• [Data excerpts]:
====

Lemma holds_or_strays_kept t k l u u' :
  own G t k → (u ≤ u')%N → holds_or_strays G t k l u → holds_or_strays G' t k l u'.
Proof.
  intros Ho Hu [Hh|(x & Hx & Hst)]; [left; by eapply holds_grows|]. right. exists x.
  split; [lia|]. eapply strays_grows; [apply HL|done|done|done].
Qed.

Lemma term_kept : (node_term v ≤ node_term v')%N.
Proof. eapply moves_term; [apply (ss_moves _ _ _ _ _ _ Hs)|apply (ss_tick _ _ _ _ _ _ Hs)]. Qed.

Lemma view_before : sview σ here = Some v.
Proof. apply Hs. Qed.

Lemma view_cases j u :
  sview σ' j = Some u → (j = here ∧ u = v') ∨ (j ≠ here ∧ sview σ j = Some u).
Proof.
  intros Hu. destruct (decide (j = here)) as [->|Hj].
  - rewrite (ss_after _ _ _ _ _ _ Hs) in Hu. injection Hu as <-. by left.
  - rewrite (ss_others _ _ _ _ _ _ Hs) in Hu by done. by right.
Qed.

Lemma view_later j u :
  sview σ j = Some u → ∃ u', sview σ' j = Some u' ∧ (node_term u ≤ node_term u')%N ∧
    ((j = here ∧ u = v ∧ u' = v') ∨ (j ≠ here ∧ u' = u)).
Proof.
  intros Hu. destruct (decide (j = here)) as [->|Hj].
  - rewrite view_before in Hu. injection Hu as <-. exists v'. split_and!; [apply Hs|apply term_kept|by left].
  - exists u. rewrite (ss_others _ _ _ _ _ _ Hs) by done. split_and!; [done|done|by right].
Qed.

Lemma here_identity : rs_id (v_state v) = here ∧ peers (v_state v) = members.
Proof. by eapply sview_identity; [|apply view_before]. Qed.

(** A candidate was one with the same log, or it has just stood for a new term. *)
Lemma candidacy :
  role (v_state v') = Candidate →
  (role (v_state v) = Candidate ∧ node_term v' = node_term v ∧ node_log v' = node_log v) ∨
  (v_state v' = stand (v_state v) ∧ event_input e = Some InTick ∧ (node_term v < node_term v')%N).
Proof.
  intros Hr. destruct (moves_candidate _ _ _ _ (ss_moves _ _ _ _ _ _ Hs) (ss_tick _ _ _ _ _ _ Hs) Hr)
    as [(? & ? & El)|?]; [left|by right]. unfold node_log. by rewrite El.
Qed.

====

• [Task goal]: Will you return exactly the lines above from the one with "Lemma view_before : sview σ here = Some v." down to the one with "role (v_state v') = Candidate →", counting both as part of the range?

• [Output for this exercise]:
Lemma view_before : sview σ here = Some v.
Proof. apply Hs. Qed.

Lemma view_cases j u :
  sview σ' j = Some u → (j = here ∧ u = v') ∨ (j ≠ here ∧ sview σ j = Some u).
Proof.
  intros Hu. destruct (decide (j = here)) as [->|Hj].
  - rewrite (ss_after _ _ _ _ _ _ Hs) in Hu. injection Hu as <-. by left.
  - rewrite (ss_others _ _ _ _ _ _ Hs) in Hu by done. by right.
Qed.

Lemma view_later j u :
  sview σ j = Some u → ∃ u', sview σ' j = Some u' ∧ (node_term u ≤ node_term u')%N ∧
    ((j = here ∧ u = v ∧ u' = v') ∨ (j ≠ here ∧ u' = u)).
Proof.
  intros Hu. destruct (decide (j = here)) as [->|Hj].
  - rewrite view_before in Hu. injection Hu as <-. exists v'. split_and!; [apply Hs|apply term_kept|by left].
  - exists u. rewrite (ss_others _ _ _ _ _ _ Hs) by done. split_and!; [done|done|by right].
Qed.

Lemma here_identity : rs_id (v_state v) = here ∧ peers (v_state v) = members.
Proof. by eapply sview_identity; [|apply view_before]. Qed.

(** A candidate was one with the same log, or it has just stood for a new term. *)
Lemma candidacy :
  role (v_state v') = Candidate →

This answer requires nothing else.